As part of a study published in Science Advances, a team from the Universities of Washington and Yale (USA), in collaboration with the National University of Quilmes ( Argentina), sought to determine how and to what extent sleep cycles can evolve with the lunar cycle.
Using sleep monitoring devices (to be attached to the wrist), researchers studied the sleep habits of 98 people living in three Aboriginal communities Toba-Qom in Formosa, Argentina and 464 Seattle-area students . They opted for these two samples for the difference in their environment. Concretely, indigenous peoples have less access to artificial light (electricity), but more to natural light (Moon) and vice versa for Seattle students.
The researchers then found that the connection between sleep cycles and lunar cycles was indeed present in communities without access to electricity. However, even more surprisingly, it was also marked in areas with electricity.

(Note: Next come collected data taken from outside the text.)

(** The members of the message, and its checksum by the reference. *)
Lemma error_frame_icmp :
  get (payload_off F) icmp_type F = type ∧ get (payload_off F) icmp_code F = code ∧
  getb (payload_off F) icmp_data F = icmp_quote packet ∧
  rfc1071_valid (slice (payload_off F) 36 F) = true.
Proof.
  assert (∀ x, is_u8 x → le_dec [x] = x) as Hd by (intros; unfold le_dec; lia).
  unfold get. fold (getb (payload_off F) icmp_type F) (getb (payload_off F) icmp_code F).
  rewrite !error_frame_msg by (simpl; lia). repeat split.
  - by apply (Hd type).
  - by apply (Hd code).
  - unfold msg, icmp_bytes. rewrite !app_assoc. rewrite <- (app_nil_r (_ ++ _)), <- app_assoc.
    apply slice_seg; [done|]. by rewrite length_icmp_quote.
  - rewrite error_frame_payload.
    assert (∀ c, msg c = put 2 (le_enc 2 c) (msg 0)) as Hm
      by (intros c; unfold msg, icmp_bytes; by rewrite put_seg).
    assert (bytes_ok (msg 0)) as Hmb by (unfold msg; auto with sr).
    pose proof (seal_valid 2 (msg 0) eq_refl ltac:(unfold msg; len) Hmb) as Hs.
    by rewrite <- (Hm 0), <- (Hm (cksum_of (msg 0))) in Hs.
Qed.

(** Where it goes, and from whom. *)
Lemma error_frame_addrs :
  getb 0 ether_shost F = if_addr out ∧
  get eth_size ip_p F = ip_protocol_icmp ∧ get eth_size ip_ttl F = INIT_TTL ∧
  get eth_size ip_src F = if_ip out ∧ get eth_size ip_dst F = get eth_size ip_src packet.
Proof.
  rewrite !error_frame_get by (simpl; lia). split.
  - rewrite error_frame_split. unfold getb, pre. rewrite <- !app_assoc.
    apply slice_seg; [|by rewrite (proj1 (if_wf_addr _ Hout))].
    rewrite length_getb by (destruct Hl; fits). done.
  - split; [done|]. split; [done|]. split.
    + apply (le_dec_enc 4), (if_wf_ip _ Hout).
    + apply (le_dec_enc 4). by apply le_dec_u32.
Qed.
End icmp_error_frame.

(** ** Echo replies *)

Lemma get_set_below base f base' f' v b :
  (base + f_off f + f_len f <= base')%nat → get base f (set base' f' v b) = get base f b.
Proof. intros H. apply get_set_ne. left. lia. Qed.

Lemma turn_icmp_get base f b :
  (base + f_off f + f_len f <= 34)%nat → 20 ≤ ip_hlen b →
  get base f (turn_icmp b) = get base f b.
Proof.
  intros H Hh. rewrite (turn_icmp_unfold b (payload_off b) (Z.to_nat (payload_len b)) Hh eq_refl eq_refl).
  simpl. rewrite !get_set_below by (unfold payload_off, eth_size; lia). done.
Qed.
(** C3: in every state that can be reached from [sr_init] by frames and timer
    rounds the invariant holds: at most one valid cache entry and at most one
    pending request per address, every request sent at most five times and with
    a packet behind it; the configuration is the initial one, and every message
    sent so far carries the hardware address of the interface it names. *)
Theorem reachable_invariant (s0 s : sr_instance)
    (Hinit : initial s0) (Hr : reachable s0 s) :
  sr_wf s ∧ evolves s0 s.
Proof.
  induction Hr as [e s' Hi|s ev s' Hr [IHw IHe] Hev Hstep].
  - injection Hi as <-. destruct Hinit as [H1 H2]. split; [|apply set_cache_evolves].
    split; [done|done|apply init_cache_wf].
  - destruct (step_run ev s IHw Hev) as [Hrun Hwf]. rewrite Hrun in Hstep. injection Hstep as <-.
    split; [done|]. transitivity s; [done|apply after_evolves].
Qed.

(** No reachable state is stuck: every event that keeps the environment's
    promises is handled without a fault. *)
Theorem reachable_progress (s0 s : sr_instance) (ev : event)
    (Hinit : initial s0) (Hr : reachable s0 s) (Hev : event_ok ev) :
  ∃ s', step ev s = Ok s' ∧ reachable s0 s'.
Proof.
  assert (sr_wf s) as Hs.
  { clear Hev ev. induction Hr as [e s' Hi|s ev s' Hr IH Hev Hstep].
    - injection Hi as <-. destruct Hinit. split; [done|done|apply init_cache_wf].
    - destruct (step_run ev s IH Hev) as [Hrun Hwf]. rewrite Hrun in Hstep.
      by injection Hstep as <-. }
  destruct (step_run ev s Hs Hev) as [Hrun _]. exists (after ev s).
  split; [done|]. by apply ReachStep with s ev.
Qed.

Lemma net0_initial : initial net0.
Proof. split; [apply (sr_wf_ifs _ net0_wf)|apply (sr_wf_rts _ net0_wf)]. Qed.

Lemma net0_reachable : reachable net0 net0.
Proof. by apply ReachInit with env_ok. Qed.

Lemma reachable_invariant_witness :
  reachable net0 net0 ∧ sr_wf net0 ∧ evolves net0 net0.
Proof.
  split; [apply net0_reachable|].
  apply (reachable_invariant net0 net0); [apply net0_initial|apply net0_reachable].
Defined.

Lemma reachable_progress_witness :
  ∃ s', step (EvFrame env_ok transit (Z.of_nat (length transit)) eth3_name) net0 = Ok s' ∧
    reachable net0 s'.
Proof.
  apply (reachable_progress net0 net0); [apply net0_initial|apply net0_reachable|].
  split; [demo|]. split; [demo|demo].
Defined.

(** ** No packet waits for ever *)

(** A step keeps a request with its clock, or ends it. *)
Definition settles (t : Z) (a : nat) (s s' : sr_instance) : Prop := keeps t a s s' ∨ gone a s'.

Lemma same_core_keeps t a s s' : same_core s s' → keeps t a s s'.
Proof. intros [_ _ Hc] r Hr. exists r. split; [by rewrite Hc|reflexivity]. Qed.

Lemma in_addrs_fresh a r s :
  sr_wf s → req_at a (requests (cache s)) = Some r → (a < next_addr (cache s))%nat.
Proof.
  intros Hs [Hin <-]%req_at_some. pose proof (cache_wf_fresh _ (sr_wf_cache _ Hs)) as Hf.
  rewrite list.Forall_forall in Hf. apply (Hf r Hin).
Qed.

Lemma req_at_filter_ip a ip (l : list sr_arpreq) :
  NoDup (req_addr <$> l) →
  req_at a (filter (λ r, req_ip r ≠ ip) l) = None ∨
  req_at a (filter (λ r, req_ip r ≠ ip) l) = req_at a l.
Proof.
  induction l as [|r l IH]; intros Hn; [by left|]. csimpl in *.
  apply list.NoDup_cons in Hn as [Hni Hn]. rewrite filter_cons. case_decide; simpl.
  - destruct (_ =? a)%nat; [by right|by apply IH].
  - destruct (Nat.eqb_spec (req_addr r) a) as [He|]; [|by apply IH]. left.
    destruct (req_at a _) as [r'|] eqn:E; [|done]. exfalso.
    apply req_at_some in E as [[_ Hin]%list_elem_of_filter Ha]. apply Hni. rewrite He, <- Ha.
    by apply list_elem_of_fmap_2.
Qed.

Lemma learn_settles a r e packet s :
  sr_wf s → req_at a (requests (cache s)) = Some r → settles (now e) a s (learn e packet s).
Proof.
  intros Hs Hr. pose proof (in_addrs_fresh _ _ _ Hs Hr) as Hlt.
  pose proof (learn_cache packet e s) as Hc.
  destruct (req_at_filter_ip a (arp_sip packet) (requests (cache s))
    (cache_wf_req_addrs _ (sr_wf_cache _ Hs))) as [H|H].
  - right. unfold gone, addrs. rewrite Hc. split; [|done]. intros Hin.
    apply list_elem_of_fmap in Hin as (r' & -> & Hin). simpl in Hin.
    rewrite (req_at_elem _ _ r') in H; [done| |done|done].
    eapply sublist_NoDup; [apply (cache_wf_req_addrs _ (sr_wf_cache _ Hs))|].
    apply fmap_sublist, sublist_filter.
  - left. intros r' Hr'. exists r'. rewrite Hc. simpl. by rewrite H.
Qed.

Lemma arp_settles a r e packet iface s :
  sr_wf s → req_at a (requests (cache s)) = Some r → settles (now e) a s (handle_arp e packet iface s).
Proof.
  intros Hs Hr. pose proof (learn_settles a r e packet s Hs Hr) as Hl.
  unfold handle_arp. repeat case_match; try done; try (by left; reflexivity).
  destruct Hl as [Hl|Hl]; [left|right].
  - etransitivity; [exact Hl|]. apply same_core_keeps, arp_reply_core.
  - unfold gone, addrs in *. by rewrite (same_cache _ _ (arp_reply_core _ _ _ _)).
Qed.

Lemma ip_grows e packet len iface s :
  sr_wf s → frame_ok packet len → grows (now e) s (handle_ip e packet iface s).2.
Proof.
  intros Hs Hf. pose proof (proj1 Hf) as Hb. unfold handle_ip.
  destruct (valid_ip packet) eqn:Hv; [|reflexivity]. cbn [negb].
  pose proof (layout_frame _ (valid_ip_layout _ Hb Hv)) as Hl.
  destruct (is_router_ip _ _); simpl.
  - unfold deliver. destruct (_ && _).
    + destruct (is_echo_request _); [|reflexivity]. apply same_core_grows, echo_reply_core.
    + destruct (_ || _); [|reflexivity]. by apply icmp_error_grows with len.
  - destruct (_ <=? 1); simpl; [by apply icmp_error_grows with len|].
    assert (frame_ok (dec_ttl packet) len) as Hfd.
    { split; [by apply dec_ttl_ok|]. rewrite length_dec_ttl. apply Hf. }
    unfold forward. destruct (lpm _ _).
    + apply route_out_grows with len; [done|done|]. by rewrite length_dec_ttl.
    + by apply icmp_error_grows with len.
Qed.

Lemma frame_settles a r e packet len iface s :
  sr_wf s → mallocs_checked e → cstr_ok sr_IFACE_NAMELEN iface → frame_ok packet len →
  req_at a (requests (cache s)) = Some r → settles (now e) a s (handle_frame e packet iface s).2.
Proof.
  intros Hs Hm Hi Hf Hr.
  destruct (handle_frame_run packet len iface e s Hs Hm Hi Hf) as [_ Hwf].
  unfold handle_frame in *. destruct (_ <? _)%nat; [by left; reflexivity|].
  destruct (_ =? ethertype_arp); [by apply arp_settles with r|].
  destruct (_ =? ethertype_ip); [|by left; reflexivity].
  left. apply grows_keeps; [done|by apply ip_grows with len].
Qed.

Lemma same_cache_gone a s s' : cache s' = cache s → gone a s → gone a s'.
Proof. unfold gone, addrs. by intros ->. Qed.

Lemma learn_gone a e packet s : gone a s → gone a (learn e packet s).
Proof.
  unfold gone, addrs. rewrite (learn_cache packet e s). intros [Hni Hlt]. split; [|done].
  intros Hin. apply Hni. apply list_elem_of_fmap in Hin as (r & -> & [_ Hin]%list_elem_of_filter).
  by apply list_elem_of_fmap_2.
Qed.

Lemma frame_gone a e packet len iface s :
  sr_wf s → frame_ok packet len → gone a s → gone a (handle_frame e packet iface s).2.
Proof.
  intros Hs Hf Hg. unfold handle_frame. destruct (_ <? _)%nat; [done|].
  destruct (_ =? ethertype_arp).
  - simpl. unfold handle_arp. repeat case_match; try done; try by apply learn_gone.
    eapply same_cache_gone; [apply same_cache, arp_reply_core|by apply learn_gone].
  - destruct (_ =? ethertype_ip); [|done]. apply (grows_gone (now e) _ s); [by apply ip_grows with len|done].
Qed.

Lemma tick_gone a e s : sr_wf s → mallocs_checked e → gone a s → gone a (tick e s).
Proof.
  intros Hs Hm Hg. unfold tick.
  assert (sr_wf (set_cache (expire_entries (now e) (cache s)) s)) as Hs1
    by (apply set_cache_wf; [done|apply expire_wf, Hs]).
  unfold sweep. destruct (rounds e (addrs (set_cache (expire_entries (now e) (cache s)) s)) []
    _ [] Hs1 Hm) as (_ & _ & _ & H); [by rewrite app_nil_r|]. by apply H.
Qed.

Lemma run_gone a evs s :
  sr_wf s → Forall event_ok evs → gone a s → ∃ s', run evs s = Ok s' ∧ sr_wf s' ∧ gone a s'.
Proof.
  revert s. induction evs as [|ev evs IH]; intros s Hs He Hg; [by exists s|].
  apply list.Forall_cons in He as [He Hes]. simpl.
  destruct (step_run ev s Hs He) as [-> Hwf]. apply IH; [done|done|].
  destruct ev as [e packet len iface|e]; simpl in *.
  - destruct He as (Hm & Hf & Hi). by apply frame_gone with len.
  - by apply tick_gone.
Qed.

In both groups, the monitoring devices indeed showed that the nights before the full moon were those when people went to bed the latest and slept the least. It also found that these nights showed more light in the night sky after dusk as the waxing moon grew brighter.
To explain these findings, the authors evoke a possible adaptation allowing our ancestors to benefit from this natural source of night light produced at a specific moment in the lunar cycle. This could have facilitated hunting, fishing and social activities.

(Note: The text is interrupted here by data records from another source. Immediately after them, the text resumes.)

(* ===== verification/Thread.v ===== *)
(** * Programs of actions

    A thread that works on a state it shares with another is a program of
    actions; between two actions the other thread may come.  The other thread
    here is the timer's, whose rounds hold the cache's lock and are one step. *)

From S2P Require Export Instance.

(** ** Programs *)

Inductive thread (E S A : Type) : Type :=
  | Done (a : A)
  | Act {B : Type} (m : M E S B) (k : B → thread E S A).
Arguments Done {E S A} a.
Arguments Act {E S A B} m k.

(** One round of the timer, in its own environment, as a step on the state [S]. *)
Class Timer (E S : Type) := timer_round : env → M E S unit.

Section thread.
Context {E S : Type}.

Fixpoint thread_bind {A B} (k : A → thread E S B) (t : thread E S A) : thread E S B :=
  match t with
  | Done a => k a
  | Act m k' => Act m (λ b, thread_bind k (k' b))
  end.

#[export] Instance thread_mret : MRet (thread E S) := @Done E S.
#[export] Instance thread_mbind : MBind (thread E S) := @thread_bind.

(** A call or an access that nothing comes between. *)
Definition act {B} (m : M E S B) : thread E S B := Act m Done.

Fixpoint each {A} (l : list A) (body : A → thread E S unit) : thread E S unit :=
  match l with
  | [] => mret tt
  | x :: l' => body x;; each l' body
  end.

(** ** Runs *)

(** With no other thread. *)
Fixpoint alone {A} (t : thread E S A) : M E S A :=
  match t with
  | Done a => mret a
  | Act m k => b ← m; alone (k b)
  end.

Fixpoint timer_rounds `{!Timer E S} (es : list env) : M E S unit :=
  match es with
  | [] => mret tt
  | e' :: es' => timer_round e';; timer_rounds es'
  end.

(** The schedule gives the rounds before each action, and those after the
    last. *)
Fixpoint interleaved `{!Timer E S} {A} (t : thread E S A) (schedule : list (list env))
    : M E S A :=
  timer_rounds (hd [] schedule);;
  match t with
  | Done a => mret a
  | Act m k => b ← m; interleaved (k b) (tl schedule)
  end.

Lemma interleaved_alone `{!Timer E S} {A} (t : thread E S A) e s :
  interleaved t [] e s = alone t e s.
Proof.
  revert s. induction t as [a|B m k IH]; intros s; [done|]. simpl.
  unfold mbind, M_bind. simpl. destruct (m e s) as [[b s']|f]; [apply IH|done].
Qed.

(** A schedule without rounds. *)
Lemma interleaved_no_rounds `{!Timer E S} {A} (t : thread E S A) schedule e s :
  concat schedule = [] → interleaved t schedule e s = alone t e s.
Proof.
  revert schedule s. induction t as [a|B m k IH]; intros sch s Hsch;
    (assert (hd [] sch = [] ∧ concat (tl sch) = []) as [Hh Ht]
      by (destruct sch as [|es sch]; [done|]; by apply app_nil in Hsch));
    cbn [interleaved alone]; rewrite Hh; unfold mbind, M_bind; cbn [timer_rounds]; [done|].
  unfold mret, M_ret. destruct (m e s) as [[b s']|f]; [by apply IH|done].
Qed.

(** ** Equal runs *)

Definition same_run {A} (m m' : M E S A) : Prop := ∀ e s, m e s = m' e s.

#[export] Instance same_run_equiv {A} : Equivalence (@same_run A).
Proof.
  split; [by intros m e s|by intros m m' H e s|].
  intros m1 m2 m3 H1 H2 e s. by rewrite H1.
Qed.

Lemma same_refl {A} (m : M E S A) : same_run m m.
Proof. done. Qed.

Lemma same_bind {A B} (m m' : M E S A) (k k' : A → M E S B) :
  same_run m m' → (∀ a, same_run (k a) (k' a)) → same_run (m ≫= k) (m' ≫= k').
Proof.
  intros Hm Hk e s. unfold mbind, M_bind. rewrite Hm. destruct (m' e s) as [[a s']|f]; [apply Hk|done].
Qed.

Lemma bind_assoc {A B C} (m : M E S A) (k : A → M E S B) (k' : B → M E S C) :
  same_run ((m ≫= k) ≫= k') (m ≫= λ a, k a ≫= k').
Proof. intros e s. unfold mbind, M_bind. by destruct (m e s) as [[a s']|f]. Qed.

Lemma alone_bind {A B} (t : thread E S A) (k : A → thread E S B) :
  same_run (alone (t ≫= k)) (alone t ≫= λ a, alone (k a)).
Proof.
  induction t as [a|C m k' IH]; intros e s; [done|].
  change (alone (Act m k' ≫= k) e s) with ((m ≫= λ b, alone (k' b ≫= k)) e s).
  simpl. unfold mbind, M_bind. destruct (m e s) as [[b s']|f]; [|done].
  rewrite IH. done.
Qed.

Lemma alone_act {B} (m : M E S B) : same_run (alone (act m)) m.
Proof. intros e s. simpl. unfold mbind, M_bind. by destruct (m e s) as [[b s']|f]. Qed.

(** The run of a program is the run of the function it was made from when its
    actions are that function's calls. *)
Lemma alone_act_bind {A B} (m : M E S B) (k : B → thread E S A) k' :
  (∀ b, same_run (alone (k b)) (k' b)) → same_run (alone (act m ≫= k)) (m ≫= k').
Proof. intros H. apply (same_bind m m); [done|exact H]. Qed.

Lemma alone_act_eq {A B} (m : M E S B) (k : B → thread E S A) :
  same_run (alone (act m ≫= k)) (m ≫= λ b, alone (k b)).
Proof. apply alone_act_bind. intros b. apply same_refl. Qed.

Lemma alone_call {A B} (t : thread E S B) m (k : B → thread E S A) k' :
  same_run (alone t) m → (∀ b, same_run (alone (k b)) (k' b)) →
  same_run (alone (t ≫= k)) (m ≫= k').
Proof. intros Ht Hk. etransitivity; [apply alone_bind|]. by apply same_bind. Qed.

Lemma alone_each {A} (l : list A) (body : A → thread E S unit) body' :
  (∀ x, same_run (alone (body x)) (body' x)) → same_run (alone (each l body)) (for_each l body').
Proof. intros H. induction l as [|x l IH]; [done|]. by apply alone_call. Qed.

(** A schedule of a sequence of two programs is one for the first and one for
    the second. *)
Lemma interleaved_bind `{!Timer E S} {A B} (t : thread E S A) (k : A → thread E S B) schedule e s :
  ∃ n, interleaved (t ≫= k) schedule e s =
    (a ← interleaved t (take n schedule); interleaved (k a) (drop n schedule)) e s.
Proof.
  revert schedule s. induction t as [a|C m k' IH]; intros sch s.
  { exists 0%nat. done. }
  change (Act m k' ≫= k) with (Act m (λ b, k' b ≫= k)). cbn [interleaved].
  destruct (timer_rounds (hd [] sch) e s) as [[[] s1]|f] eqn:Hr.
  2:{ exists 1%nat. destruct sch as [|es sch]; [done|].
      rewrite (bind_fault _ _ _ _ _ Hr). symmetry. apply bind_fault. cbn [take interleaved hd].
      by apply bind_fault. }
  destruct (m e s1) as [[b s2]|f] eqn:Hm.
  - destruct (IH b (tl sch) s2) as [n Hn]. exists (Datatypes.S n).
    rewrite (bind_run _ _ _ _ _ _ Hr), (bind_run _ _ _ _ _ _ Hm), Hn.
    assert (interleaved (Act m k') (take (Datatypes.S n) sch) e s =
      interleaved (k' b) (take n (tl sch)) e s2) as Heq.
    { cbn [interleaved].
      replace (hd [] (take (Datatypes.S n) sch)) with (hd [] sch) by by destruct sch.
      replace (tl (take (Datatypes.S n) sch)) with (take n (tl sch)) by (destruct sch; [by destruct n|done]).
      by rewrite (bind_run _ _ _ _ _ _ Hr), (bind_run _ _ _ _ _ _ Hm). }
    replace (drop (Datatypes.S n) sch) with (drop n (tl sch)) by (destruct sch; [by destruct n|done]).
    unfold mbind, M_bind. cbn [interleaved] in Heq. unfold mbind, M_bind in Heq. by rewrite Heq.
  - exists 1%nat. rewrite (bind_run _ _ _ _ _ _ Hr). rewrite (bind_fault _ _ _ _ _ Hm).
    symmetry. apply bind_fault. cbn [interleaved].
    replace (hd [] (take 1 sch)) with (hd [] sch) by by destruct sch.
    rewrite (bind_run _ _ _ _ _ _ Hr). by apply bind_fault.
Qed.
End thread.

(** Goes along a program and the function it was made from. *)
Create HintDb alone.
#[export] Hint Resolve same_refl alone_act : alone.

Ltac along :=
  repeat first
    [ progress intros
    | solve [auto with alone]
    | apply alone_act_bind
    | apply alone_call; [solve [auto with alone]|]
    | case_match; try congruence ].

While the timing and duration of sleep have continually evolved over the course of our evolution, researchers believe that nomadic groups typically fell asleep after dusk, so that the environment was becoming too dark to continue the activities started during the day. However, moonlight can be so bright to the human eye that it is entirely reasonable to imagine that this nighttime light source may also have played a role in modulating our sleep.
On the other hand, the fact that this connection was less marked among Seattle students could be explained by the social obligations that disrupt the sleep cycle.